What you need to do. If a line of the data below contains the string "flag", copy it into your answer.

+++ Exercise data +++

(** What [MarkBlockAsFailed] leaves. *)
Lemma MarkBlockAsFailed_spec s p b : tree_wf s -> arena s !! p = Some b ->
  exists st failed, MarkBlockAsFailed s p =
      Some (set_candidates (set_arena s st) (m_setBlockIndexCandidates s ∖ failed)) /\
    (forall q, q ∈ failed <-> is_Some (arena s !! q) /\ ancestor (arena s) p q) /\
    st !! p = Some (or_status b BLOCK_FAILED_VALID) /\
    (forall q, q <> p -> q ∈ failed -> st !! q = (fun x => or_status x BLOCK_FAILED_CHILD) <$> arena s !! q) /\
    (forall q, q ∉ failed -> st !! q = arena s !! q).
Proof.
  intros Hwf Hp. set (st0 := <[p := or_status b BLOCK_FAILED_VALID]> (arena s)).
  assert (forall q, pprev <$> st0 !! q = pprev <$> arena s !! q) as Hpp.
  { intros q. unfold st0. destruct (decide (q = p)) as [->|]; [by rewrite lookup_insert_eq, Hp|by rewrite lookup_insert_ne]. }
  assert (forall q, is_Some (st0 !! q) <-> is_Some (arena s !! q)) as Hdom.
  { intros q. unfold st0. destruct (decide (q = p)) as [->|]; [by rewrite lookup_insert_eq, Hp|by rewrite lookup_insert_ne]. }
  assert (forall q, is_Some (st0 !! q) <-> q ∈ (entries s).*2) as Hes by (intros q; rewrite Hdom; by apply entries_cover).
  assert (is_Some (st0 !! p)) as Hr by (apply Hdom; by rewrite Hp).
  destruct (sweep_exact fail_child (fun x => or_status x BLOCK_FAILED_CHILD) (entries s) st0 p Hr Hes
    ltac:(done) (sweep_fuel s) st0 {[ p ]}) as (st & failed & E & Hf & Hst).
  { by apply (sweep_start fail_child _ (entries s)). }
  { by apply sweep_fuel_enough. }
  exists st, failed. unfold MarkBlockAsFailed. rewrite Hp. cbn [mbind option_bind]. fold st0. rewrite E.
  split; [done|]. split_and!.
  - intros q. rewrite Hf, Hdom. by rewrite (ancestor_ext _ _ _ _ Hpp).
  - rewrite Hst. unfold swept. rewrite decide_False by tauto. apply lookup_insert_eq.
  - intros q Hne Hq. rewrite Hst. unfold swept. rewrite decide_True by done. unfold st0. by rewrite lookup_insert_ne.
  - intros q Hq. rewrite Hst. unfold swept. rewrite decide_False by tauto. unfold st0. rewrite lookup_insert_ne; [done|].
    intros <-. apply Hq, Hf. split; [by apply Hdom; rewrite Hp|apply ancestor_refl].
Qed.

Lemma RecomputeCandidates_valid s p b : arena s !! p = Some b -> IsInvalid b = true ->
  p ∉ m_setBlockIndexCandidates (RecomputeCandidates s).
Proof.
  intros Hp Hi Hin. unfold RecomputeCandidates in Hin. cbn in Hin.
  apply elem_of_list_to_set, list_elem_of_filter in Hin as [[_ Hc] _]. rewrite Hp in Hc. cbn in Hc.
  unfold IsBlockACandidateForActivation in Hc. by rewrite Hi in Hc.
Qed.

Lemma or_invalid b flag : flag = BLOCK_FAILED_VALID \/ flag = BLOCK_FAILED_CHILD -> IsInvalid (or_status b flag) = true.
Proof.
  intros Hf. apply not_false_iff_true. intros H%not_invalid. cbn in H.
  assert (exists i, 0 <= i /\ Z.testbit flag i = true /\ Z.testbit BLOCK_FAILED_MASK i = true) as (i & Hi & H1 & H2).
  { destruct Hf as [->| ->]; [exists 5|exists 6]; done. }
  apply (f_equal (fun x => Z.testbit x i)) in H. rewrite Z.land_spec, Z.lor_spec, H1, H2, orb_true_r, Z.bits_0 in H. done.
Qed.

(** Reconsidering restores a tree that had no marks. *)
Lemma reconsider_restores s s1 hash p b failed : tree_wf s -> mapBlockIndex s !! hash = Some p ->
  arena s !! p = Some b -> (forall q bq, arena s !! q = Some bq -> IsInvalid bq = false) ->
  mapBlockIndex s1 = mapBlockIndex s ->
  (forall q, q ∈ failed <-> is_Some (arena s !! q) /\ ancestor (arena s) p q) ->
  arena s1 !! p = Some (or_status b BLOCK_FAILED_VALID) ->
  (forall q, q <> p -> q ∈ failed -> arena s1 !! q = (fun x => or_status x BLOCK_FAILED_CHILD) <$> arena s !! q) ->
  (forall q, q ∉ (failed : gset addr) -> arena s1 !! q = arena s !! q) ->
  exists s'', ReconsiderBlockImpl (RecomputeCandidates s1) hash = Some (true, s'') /\ arena s'' = arena s.
Proof.
  intros Hwf Hhash Hp Hclean Hmap Hf Hr Hd Hn. set (s2 := RecomputeCandidates s1).
  set (st1 := <[p := clear_status (or_status b BLOCK_FAILED_VALID) BLOCK_FAILED_MASK]> (arena s2)).
  assert (forall q bq, arena s !! q = Some bq -> status_ok bq) as Hok by (intros q bq Hq; by apply (tw_status _ Hwf q)).
  assert (st1 !! p = arena s !! p) as Ep.
  { unfold st1. rewrite lookup_insert_eq, Hp. f_equal. apply clear_or; [by apply (Hok p)|by apply (Hclean p)|by left]. }
  assert (forall q, q <> p -> st1 !! q = if decide (q ∈ failed)
    then (fun x => or_status x BLOCK_FAILED_CHILD) <$> arena s !! q else arena s !! q) as Eq.
  { intros q Hne. unfold st1. rewrite lookup_insert_ne by done. destruct (decide _); [by apply Hd|by apply Hn]. }
  assert (forall q, pprev <$> st1 !! q = pprev <$> arena s !! q) as Hpp.
  { intros q. destruct (decide (q = p)) as [->|Hne]; [by rewrite Ep|]. rewrite Eq by done.
    destruct (decide _); [|done]. by destruct (arena s !! q). }
  assert (forall q, is_Some (st1 !! q) <-> is_Some (arena s !! q)) as Hdom.
  { intros q. specialize (Hpp q). destruct (st1 !! q), (arena s !! q); cbn in *; try done; by split; intros []. }
  assert (entries s2 = entries s) as He by (unfold entries, s2; cbn; by rewrite Hmap).
  assert (forall q, is_Some (st1 !! q) <-> q ∈ (entries s2).*2) as Hes
    by (intros q; rewrite Hdom, He; by apply entries_cover).
  assert (is_Some (st1 !! p)) as Hr1 by (apply Hdom; by rewrite Hp).
  assert (forall q bq, q <> p -> st1 !! q = Some bq -> ancestor st1 p q ->
    exists b0, arena s !! q = Some b0 /\ clear_status bq BLOCK_FAILED_CHILD = b0) as Hback.
  { intros q bq Hne Hq Ha. apply (ancestor_ext _ _ _ _ Hpp) in Ha. rewrite Eq in Hq by done.
    destruct (arena s !! q) as [b0|] eqn:E0; [|by destruct (decide _)]. exists b0. split; [done|].
    rewrite decide_True in Hq by (apply Hf; rewrite E0; done). injection Hq as <-.
    apply clear_or; [by apply (Hok q)|by apply (Hclean q)|by right]. }
  assert (forall q bq, q <> p -> st1 !! q = Some bq -> ancestor st1 p q ->
    unfail_child bq = (clear_status bq BLOCK_FAILED_CHILD, true)) as Hstep.
  { intros q bq Hne Hq Ha. destruct (Hback q bq Hne Hq Ha) as (b0 & H0 & Hc). unfold unfail_child.
    by rewrite Hc, (Hclean q b0 H0). }
  destruct (sweep_exact unfail_child (fun x => clear_status x BLOCK_FAILED_CHILD) (entries s2) st1 p Hr1 Hes Hstep
    (sweep_fuel s2) st1 {[ p ]}) as (st2 & marked & E & Hm & Hst).
  { by apply (sweep_start unfail_child _ (entries s2)). }
  { by apply sweep_fuel_enough. }
  eexists. unfold ReconsiderBlockImpl. change (mapBlockIndex s2) with (mapBlockIndex s1). rewrite Hmap, Hhash.
  unfold MarkBlockAsValid. change (arena s2 !! p) with (arena s1 !! p). rewrite Hr. cbn [mbind option_bind].
  fold st1. rewrite E. cbn. split; [done|]. apply map_eq. intros q. rewrite Hst. unfold swept.
  destruct (decide (q ∈ marked /\ q <> p)) as [[Hq Hne]|Hq].
  - apply Hm in Hq as [[bq Hbq] Ha]. destruct (Hback q bq Hne Hbq Ha) as (b0 & H0 & Hc). rewrite Hbq, H0. cbn. by rewrite Hc.
  - destruct (decide (q = p)) as [->|Hne]; [done|]. rewrite Eq by done. destruct (decide (q ∈ failed)) as [Hin|]; [|done].
    exfalso. apply Hq. split; [|done]. apply Hm. apply Hf in Hin. by rewrite Hdom, (ancestor_ext _ _ _ _ Hpp).
Qed.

+++

Exercise answer.
Lemma or_invalid b flag : flag = BLOCK_FAILED_VALID \/ flag = BLOCK_FAILED_CHILD -> IsInvalid (or_status b flag) = true.
  assert (exists i, 0 <= i /\ Z.testbit flag i = true /\ Z.testbit BLOCK_FAILED_MASK i = true) as (i & Hi & H1 & H2).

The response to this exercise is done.